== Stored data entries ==

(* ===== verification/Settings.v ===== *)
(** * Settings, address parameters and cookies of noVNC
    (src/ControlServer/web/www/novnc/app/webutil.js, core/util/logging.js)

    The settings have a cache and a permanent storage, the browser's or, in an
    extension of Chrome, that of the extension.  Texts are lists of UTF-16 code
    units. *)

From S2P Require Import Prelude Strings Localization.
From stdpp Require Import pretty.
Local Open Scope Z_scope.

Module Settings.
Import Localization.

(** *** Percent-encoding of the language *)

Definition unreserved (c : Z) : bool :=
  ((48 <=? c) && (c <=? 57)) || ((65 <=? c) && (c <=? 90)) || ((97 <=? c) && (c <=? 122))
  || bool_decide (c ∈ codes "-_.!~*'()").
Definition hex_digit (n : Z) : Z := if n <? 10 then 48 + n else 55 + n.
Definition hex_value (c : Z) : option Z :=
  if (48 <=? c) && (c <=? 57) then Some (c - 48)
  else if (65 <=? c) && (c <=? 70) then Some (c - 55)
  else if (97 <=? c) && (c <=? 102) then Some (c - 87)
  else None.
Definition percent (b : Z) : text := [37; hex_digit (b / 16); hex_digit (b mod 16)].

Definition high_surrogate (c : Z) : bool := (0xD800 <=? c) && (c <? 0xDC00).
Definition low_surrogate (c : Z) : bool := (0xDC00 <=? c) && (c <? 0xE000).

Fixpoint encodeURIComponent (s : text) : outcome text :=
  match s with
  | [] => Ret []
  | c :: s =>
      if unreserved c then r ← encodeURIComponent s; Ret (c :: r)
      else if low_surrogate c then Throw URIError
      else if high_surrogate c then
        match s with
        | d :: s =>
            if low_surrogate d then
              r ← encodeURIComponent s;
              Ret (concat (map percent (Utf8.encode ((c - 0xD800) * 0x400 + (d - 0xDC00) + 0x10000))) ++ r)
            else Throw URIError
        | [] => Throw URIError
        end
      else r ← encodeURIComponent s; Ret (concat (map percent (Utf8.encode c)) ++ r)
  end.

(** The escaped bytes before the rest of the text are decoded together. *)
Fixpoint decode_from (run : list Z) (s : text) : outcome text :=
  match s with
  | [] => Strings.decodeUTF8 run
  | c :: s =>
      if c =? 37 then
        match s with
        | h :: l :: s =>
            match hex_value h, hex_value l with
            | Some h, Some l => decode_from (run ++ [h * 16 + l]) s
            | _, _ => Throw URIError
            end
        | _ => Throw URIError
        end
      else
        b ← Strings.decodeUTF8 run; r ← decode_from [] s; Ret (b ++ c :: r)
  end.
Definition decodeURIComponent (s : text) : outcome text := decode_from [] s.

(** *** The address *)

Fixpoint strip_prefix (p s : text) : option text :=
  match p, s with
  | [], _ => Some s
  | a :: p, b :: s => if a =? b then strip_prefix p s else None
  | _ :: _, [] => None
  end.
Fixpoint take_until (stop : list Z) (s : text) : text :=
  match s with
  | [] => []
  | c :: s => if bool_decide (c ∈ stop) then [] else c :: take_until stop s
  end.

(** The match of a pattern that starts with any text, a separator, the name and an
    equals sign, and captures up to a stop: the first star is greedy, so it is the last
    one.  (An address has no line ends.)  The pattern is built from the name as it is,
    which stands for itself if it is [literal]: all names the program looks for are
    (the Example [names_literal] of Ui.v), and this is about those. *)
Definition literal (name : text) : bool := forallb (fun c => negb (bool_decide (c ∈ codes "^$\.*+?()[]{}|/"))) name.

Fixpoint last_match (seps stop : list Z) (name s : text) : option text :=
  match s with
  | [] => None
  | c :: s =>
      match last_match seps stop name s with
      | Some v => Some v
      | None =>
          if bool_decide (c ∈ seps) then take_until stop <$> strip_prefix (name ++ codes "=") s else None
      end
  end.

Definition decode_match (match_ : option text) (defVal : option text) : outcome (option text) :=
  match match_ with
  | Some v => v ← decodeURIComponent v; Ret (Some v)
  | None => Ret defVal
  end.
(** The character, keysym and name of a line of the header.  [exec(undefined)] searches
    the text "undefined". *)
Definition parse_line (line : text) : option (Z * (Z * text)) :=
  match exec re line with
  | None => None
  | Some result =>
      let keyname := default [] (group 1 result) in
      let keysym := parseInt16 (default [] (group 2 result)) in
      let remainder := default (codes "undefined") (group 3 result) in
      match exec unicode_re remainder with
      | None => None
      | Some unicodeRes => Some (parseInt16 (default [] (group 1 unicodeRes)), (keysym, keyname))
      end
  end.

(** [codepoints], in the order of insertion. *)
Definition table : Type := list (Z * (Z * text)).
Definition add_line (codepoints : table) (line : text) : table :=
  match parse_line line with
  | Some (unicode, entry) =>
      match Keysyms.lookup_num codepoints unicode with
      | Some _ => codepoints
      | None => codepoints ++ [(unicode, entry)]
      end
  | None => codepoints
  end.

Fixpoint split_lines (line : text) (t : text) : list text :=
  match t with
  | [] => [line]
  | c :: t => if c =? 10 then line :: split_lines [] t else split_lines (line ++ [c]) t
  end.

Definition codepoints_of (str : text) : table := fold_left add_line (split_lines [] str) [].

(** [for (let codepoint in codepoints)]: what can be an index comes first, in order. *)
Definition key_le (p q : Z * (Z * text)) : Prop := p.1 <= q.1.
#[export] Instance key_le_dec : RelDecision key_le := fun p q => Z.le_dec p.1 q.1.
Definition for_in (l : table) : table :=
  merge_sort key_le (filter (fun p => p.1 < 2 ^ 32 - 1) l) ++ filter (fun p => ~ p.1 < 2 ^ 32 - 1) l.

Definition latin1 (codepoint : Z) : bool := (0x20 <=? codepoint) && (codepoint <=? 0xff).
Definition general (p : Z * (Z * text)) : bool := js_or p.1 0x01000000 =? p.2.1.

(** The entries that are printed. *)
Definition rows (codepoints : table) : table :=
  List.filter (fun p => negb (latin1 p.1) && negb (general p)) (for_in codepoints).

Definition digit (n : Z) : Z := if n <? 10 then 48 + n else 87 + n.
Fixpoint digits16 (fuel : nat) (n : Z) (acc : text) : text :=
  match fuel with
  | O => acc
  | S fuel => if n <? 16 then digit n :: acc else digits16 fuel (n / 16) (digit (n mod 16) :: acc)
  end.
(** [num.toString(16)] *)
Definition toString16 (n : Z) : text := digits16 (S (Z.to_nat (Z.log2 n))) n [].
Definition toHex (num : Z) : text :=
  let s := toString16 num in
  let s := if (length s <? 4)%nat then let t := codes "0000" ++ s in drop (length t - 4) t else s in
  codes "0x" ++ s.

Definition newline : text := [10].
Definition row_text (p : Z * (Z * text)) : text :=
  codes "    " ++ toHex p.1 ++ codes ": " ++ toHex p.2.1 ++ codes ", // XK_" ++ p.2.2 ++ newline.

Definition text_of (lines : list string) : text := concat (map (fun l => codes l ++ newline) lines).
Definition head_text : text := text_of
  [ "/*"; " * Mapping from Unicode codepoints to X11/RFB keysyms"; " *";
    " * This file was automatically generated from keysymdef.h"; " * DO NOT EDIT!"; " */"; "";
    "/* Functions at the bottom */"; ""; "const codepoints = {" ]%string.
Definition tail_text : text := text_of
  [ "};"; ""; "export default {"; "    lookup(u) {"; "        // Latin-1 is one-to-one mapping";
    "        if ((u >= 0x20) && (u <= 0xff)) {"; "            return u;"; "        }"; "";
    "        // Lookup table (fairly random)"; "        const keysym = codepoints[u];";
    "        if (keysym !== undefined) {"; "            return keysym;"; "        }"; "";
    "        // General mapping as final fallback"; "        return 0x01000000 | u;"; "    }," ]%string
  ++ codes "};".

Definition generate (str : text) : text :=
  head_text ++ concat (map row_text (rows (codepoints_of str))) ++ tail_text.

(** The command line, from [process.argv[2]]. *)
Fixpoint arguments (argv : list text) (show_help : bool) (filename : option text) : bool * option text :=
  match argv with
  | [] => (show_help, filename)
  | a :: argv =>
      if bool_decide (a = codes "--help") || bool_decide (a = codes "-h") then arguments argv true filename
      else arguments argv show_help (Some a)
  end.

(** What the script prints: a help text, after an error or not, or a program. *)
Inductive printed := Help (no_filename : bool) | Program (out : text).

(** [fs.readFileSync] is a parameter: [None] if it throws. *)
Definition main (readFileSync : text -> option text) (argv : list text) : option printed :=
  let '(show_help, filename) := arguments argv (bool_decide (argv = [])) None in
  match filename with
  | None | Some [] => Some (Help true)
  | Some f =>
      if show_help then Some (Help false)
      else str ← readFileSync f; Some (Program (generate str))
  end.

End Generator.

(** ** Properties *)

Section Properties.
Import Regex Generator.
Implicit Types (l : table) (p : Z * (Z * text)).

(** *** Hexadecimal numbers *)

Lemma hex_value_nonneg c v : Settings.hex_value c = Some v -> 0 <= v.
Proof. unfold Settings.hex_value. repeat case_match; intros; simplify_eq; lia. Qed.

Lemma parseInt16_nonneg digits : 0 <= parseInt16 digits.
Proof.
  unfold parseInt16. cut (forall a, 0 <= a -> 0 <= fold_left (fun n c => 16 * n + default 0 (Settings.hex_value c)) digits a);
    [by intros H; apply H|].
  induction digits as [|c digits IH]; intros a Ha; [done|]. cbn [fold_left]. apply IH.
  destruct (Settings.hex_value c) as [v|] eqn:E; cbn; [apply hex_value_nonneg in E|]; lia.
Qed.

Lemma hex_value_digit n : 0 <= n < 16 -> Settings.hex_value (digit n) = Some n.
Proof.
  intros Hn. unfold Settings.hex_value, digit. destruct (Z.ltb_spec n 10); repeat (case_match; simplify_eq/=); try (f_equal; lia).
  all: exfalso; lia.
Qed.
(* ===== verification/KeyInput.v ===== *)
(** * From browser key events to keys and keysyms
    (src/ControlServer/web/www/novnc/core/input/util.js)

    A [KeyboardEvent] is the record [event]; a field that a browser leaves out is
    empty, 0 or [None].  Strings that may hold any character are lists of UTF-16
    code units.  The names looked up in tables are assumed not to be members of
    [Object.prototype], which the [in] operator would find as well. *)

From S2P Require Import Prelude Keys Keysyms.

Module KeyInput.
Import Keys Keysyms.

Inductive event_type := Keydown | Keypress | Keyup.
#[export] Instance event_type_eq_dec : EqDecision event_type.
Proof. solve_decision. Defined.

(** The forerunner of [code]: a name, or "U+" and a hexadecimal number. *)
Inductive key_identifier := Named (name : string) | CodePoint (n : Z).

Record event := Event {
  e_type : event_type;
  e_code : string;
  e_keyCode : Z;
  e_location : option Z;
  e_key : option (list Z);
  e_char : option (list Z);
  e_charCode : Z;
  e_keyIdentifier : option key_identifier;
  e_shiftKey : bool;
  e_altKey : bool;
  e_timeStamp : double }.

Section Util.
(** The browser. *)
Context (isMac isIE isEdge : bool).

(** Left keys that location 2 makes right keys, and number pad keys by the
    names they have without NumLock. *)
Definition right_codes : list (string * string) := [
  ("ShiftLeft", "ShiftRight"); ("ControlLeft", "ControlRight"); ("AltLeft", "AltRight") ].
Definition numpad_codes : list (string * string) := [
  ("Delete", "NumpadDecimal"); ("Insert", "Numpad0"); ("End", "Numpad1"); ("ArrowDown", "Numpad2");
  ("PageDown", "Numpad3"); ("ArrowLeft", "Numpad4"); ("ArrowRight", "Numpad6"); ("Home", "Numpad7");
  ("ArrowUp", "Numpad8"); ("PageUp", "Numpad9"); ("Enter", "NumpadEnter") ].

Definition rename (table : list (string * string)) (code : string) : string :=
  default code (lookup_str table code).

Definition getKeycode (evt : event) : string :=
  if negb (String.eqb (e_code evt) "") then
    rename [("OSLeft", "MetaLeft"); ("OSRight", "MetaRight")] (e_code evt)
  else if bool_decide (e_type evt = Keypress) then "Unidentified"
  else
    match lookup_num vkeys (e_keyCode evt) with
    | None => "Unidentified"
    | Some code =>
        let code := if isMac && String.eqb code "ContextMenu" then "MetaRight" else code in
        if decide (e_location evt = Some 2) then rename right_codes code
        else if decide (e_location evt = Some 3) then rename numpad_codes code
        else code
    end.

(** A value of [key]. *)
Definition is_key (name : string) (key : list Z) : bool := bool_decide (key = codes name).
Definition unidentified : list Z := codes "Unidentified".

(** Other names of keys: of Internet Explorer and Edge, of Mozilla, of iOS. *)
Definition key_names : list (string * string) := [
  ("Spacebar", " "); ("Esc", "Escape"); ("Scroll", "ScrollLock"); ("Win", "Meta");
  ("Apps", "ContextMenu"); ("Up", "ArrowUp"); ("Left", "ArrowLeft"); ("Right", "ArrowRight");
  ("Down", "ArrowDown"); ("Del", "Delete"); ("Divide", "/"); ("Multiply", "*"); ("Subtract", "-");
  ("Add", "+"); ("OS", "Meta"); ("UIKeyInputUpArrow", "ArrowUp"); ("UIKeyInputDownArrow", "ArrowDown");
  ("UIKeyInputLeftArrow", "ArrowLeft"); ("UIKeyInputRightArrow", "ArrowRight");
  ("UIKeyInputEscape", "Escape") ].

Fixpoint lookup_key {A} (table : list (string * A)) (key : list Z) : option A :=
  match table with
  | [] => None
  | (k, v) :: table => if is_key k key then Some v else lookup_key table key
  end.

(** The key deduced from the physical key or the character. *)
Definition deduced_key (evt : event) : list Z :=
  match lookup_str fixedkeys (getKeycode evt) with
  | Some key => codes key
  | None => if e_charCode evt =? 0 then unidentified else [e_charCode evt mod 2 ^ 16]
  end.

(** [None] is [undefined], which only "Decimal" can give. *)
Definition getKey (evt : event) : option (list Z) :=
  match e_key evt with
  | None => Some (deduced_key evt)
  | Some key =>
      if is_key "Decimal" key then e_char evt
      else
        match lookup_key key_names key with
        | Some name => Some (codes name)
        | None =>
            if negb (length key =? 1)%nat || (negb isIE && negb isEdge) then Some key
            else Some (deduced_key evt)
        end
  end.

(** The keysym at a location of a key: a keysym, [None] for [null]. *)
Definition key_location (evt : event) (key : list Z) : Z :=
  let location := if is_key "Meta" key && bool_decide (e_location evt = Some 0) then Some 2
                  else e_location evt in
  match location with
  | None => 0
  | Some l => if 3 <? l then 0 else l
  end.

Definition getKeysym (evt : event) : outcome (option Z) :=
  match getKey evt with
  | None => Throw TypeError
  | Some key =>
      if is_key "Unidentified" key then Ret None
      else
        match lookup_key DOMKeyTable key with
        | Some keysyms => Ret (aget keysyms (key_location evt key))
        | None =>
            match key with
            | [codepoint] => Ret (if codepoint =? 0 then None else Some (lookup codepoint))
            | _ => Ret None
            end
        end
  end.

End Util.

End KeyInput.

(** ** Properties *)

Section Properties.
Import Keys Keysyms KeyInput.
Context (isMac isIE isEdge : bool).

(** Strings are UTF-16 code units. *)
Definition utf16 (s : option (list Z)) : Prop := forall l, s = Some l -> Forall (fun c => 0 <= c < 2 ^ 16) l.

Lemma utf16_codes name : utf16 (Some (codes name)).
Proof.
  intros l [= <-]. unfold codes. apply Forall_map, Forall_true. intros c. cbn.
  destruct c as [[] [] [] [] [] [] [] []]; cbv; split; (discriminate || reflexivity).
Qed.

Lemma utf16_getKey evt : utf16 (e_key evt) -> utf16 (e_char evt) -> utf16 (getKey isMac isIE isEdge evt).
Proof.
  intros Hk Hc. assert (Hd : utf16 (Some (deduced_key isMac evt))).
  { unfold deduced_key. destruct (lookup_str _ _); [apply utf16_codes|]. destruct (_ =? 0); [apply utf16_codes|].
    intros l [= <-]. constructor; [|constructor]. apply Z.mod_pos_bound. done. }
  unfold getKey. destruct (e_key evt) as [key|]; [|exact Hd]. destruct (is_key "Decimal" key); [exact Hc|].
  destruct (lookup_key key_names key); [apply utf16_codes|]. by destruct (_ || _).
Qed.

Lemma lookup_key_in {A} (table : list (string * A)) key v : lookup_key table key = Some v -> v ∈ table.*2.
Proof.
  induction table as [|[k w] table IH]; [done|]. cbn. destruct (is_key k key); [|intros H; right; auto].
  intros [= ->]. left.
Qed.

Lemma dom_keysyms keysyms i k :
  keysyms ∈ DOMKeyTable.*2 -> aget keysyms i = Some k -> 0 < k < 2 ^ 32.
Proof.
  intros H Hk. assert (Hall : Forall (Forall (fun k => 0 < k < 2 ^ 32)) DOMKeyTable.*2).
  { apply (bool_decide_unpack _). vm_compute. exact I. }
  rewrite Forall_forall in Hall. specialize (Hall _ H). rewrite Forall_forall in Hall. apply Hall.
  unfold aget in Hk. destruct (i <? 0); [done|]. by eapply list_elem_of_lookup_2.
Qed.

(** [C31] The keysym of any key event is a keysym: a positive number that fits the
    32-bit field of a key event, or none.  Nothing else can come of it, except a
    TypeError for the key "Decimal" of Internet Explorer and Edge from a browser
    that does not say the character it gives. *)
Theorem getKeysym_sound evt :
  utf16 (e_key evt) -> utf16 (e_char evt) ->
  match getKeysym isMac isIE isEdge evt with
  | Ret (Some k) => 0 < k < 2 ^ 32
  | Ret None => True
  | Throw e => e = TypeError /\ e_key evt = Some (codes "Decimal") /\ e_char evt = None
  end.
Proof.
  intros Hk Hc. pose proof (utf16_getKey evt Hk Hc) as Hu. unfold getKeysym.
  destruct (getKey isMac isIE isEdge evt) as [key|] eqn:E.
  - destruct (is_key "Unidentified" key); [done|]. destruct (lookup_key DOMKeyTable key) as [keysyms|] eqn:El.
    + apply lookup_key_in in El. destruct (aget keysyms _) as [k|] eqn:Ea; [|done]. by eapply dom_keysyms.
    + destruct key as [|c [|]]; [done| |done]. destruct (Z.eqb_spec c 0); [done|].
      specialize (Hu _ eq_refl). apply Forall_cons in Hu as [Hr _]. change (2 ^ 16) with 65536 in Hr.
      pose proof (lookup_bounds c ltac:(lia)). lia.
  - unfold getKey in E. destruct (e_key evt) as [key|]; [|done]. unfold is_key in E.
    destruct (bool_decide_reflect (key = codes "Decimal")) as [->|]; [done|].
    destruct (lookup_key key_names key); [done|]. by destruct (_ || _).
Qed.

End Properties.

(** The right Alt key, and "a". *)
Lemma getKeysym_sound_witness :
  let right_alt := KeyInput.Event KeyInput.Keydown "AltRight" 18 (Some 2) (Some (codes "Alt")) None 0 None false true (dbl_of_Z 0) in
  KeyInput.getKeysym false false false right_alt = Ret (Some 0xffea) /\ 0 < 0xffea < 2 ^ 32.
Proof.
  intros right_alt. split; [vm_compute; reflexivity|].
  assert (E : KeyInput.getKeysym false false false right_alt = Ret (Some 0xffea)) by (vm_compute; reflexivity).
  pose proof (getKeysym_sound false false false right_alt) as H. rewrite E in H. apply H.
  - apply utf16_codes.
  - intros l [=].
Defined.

== How to complete this task ==
Above are some records; copy exactly the lines from the one with "0); [apply utf16_codes|]." through the one with "intros l [= <-]. constructor;", both included, and no others.

== Output for this task ==
  { unfold deduced_key. destruct (lookup_str _ _); [apply utf16_codes|]. destruct (_ =? 0); [apply utf16_codes|].
    intros l [= <-]. constructor; [|constructor]. apply Z.mod_pos_bound. done. }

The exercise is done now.